··· Information

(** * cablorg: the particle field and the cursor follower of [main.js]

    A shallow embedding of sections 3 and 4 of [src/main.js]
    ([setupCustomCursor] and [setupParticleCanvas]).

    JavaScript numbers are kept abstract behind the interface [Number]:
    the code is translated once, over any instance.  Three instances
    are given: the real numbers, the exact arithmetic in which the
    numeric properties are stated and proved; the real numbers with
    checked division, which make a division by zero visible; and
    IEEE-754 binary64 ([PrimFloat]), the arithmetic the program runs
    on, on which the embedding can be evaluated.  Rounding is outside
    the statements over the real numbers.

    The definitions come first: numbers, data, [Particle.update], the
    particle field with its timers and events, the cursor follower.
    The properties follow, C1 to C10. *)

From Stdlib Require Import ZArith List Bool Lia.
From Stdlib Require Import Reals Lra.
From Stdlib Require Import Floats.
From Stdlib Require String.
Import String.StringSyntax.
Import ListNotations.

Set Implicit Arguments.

······

Aim of the task
Going through the material above, how many lines contain the word "properties"? Write only the number.

Answer section
2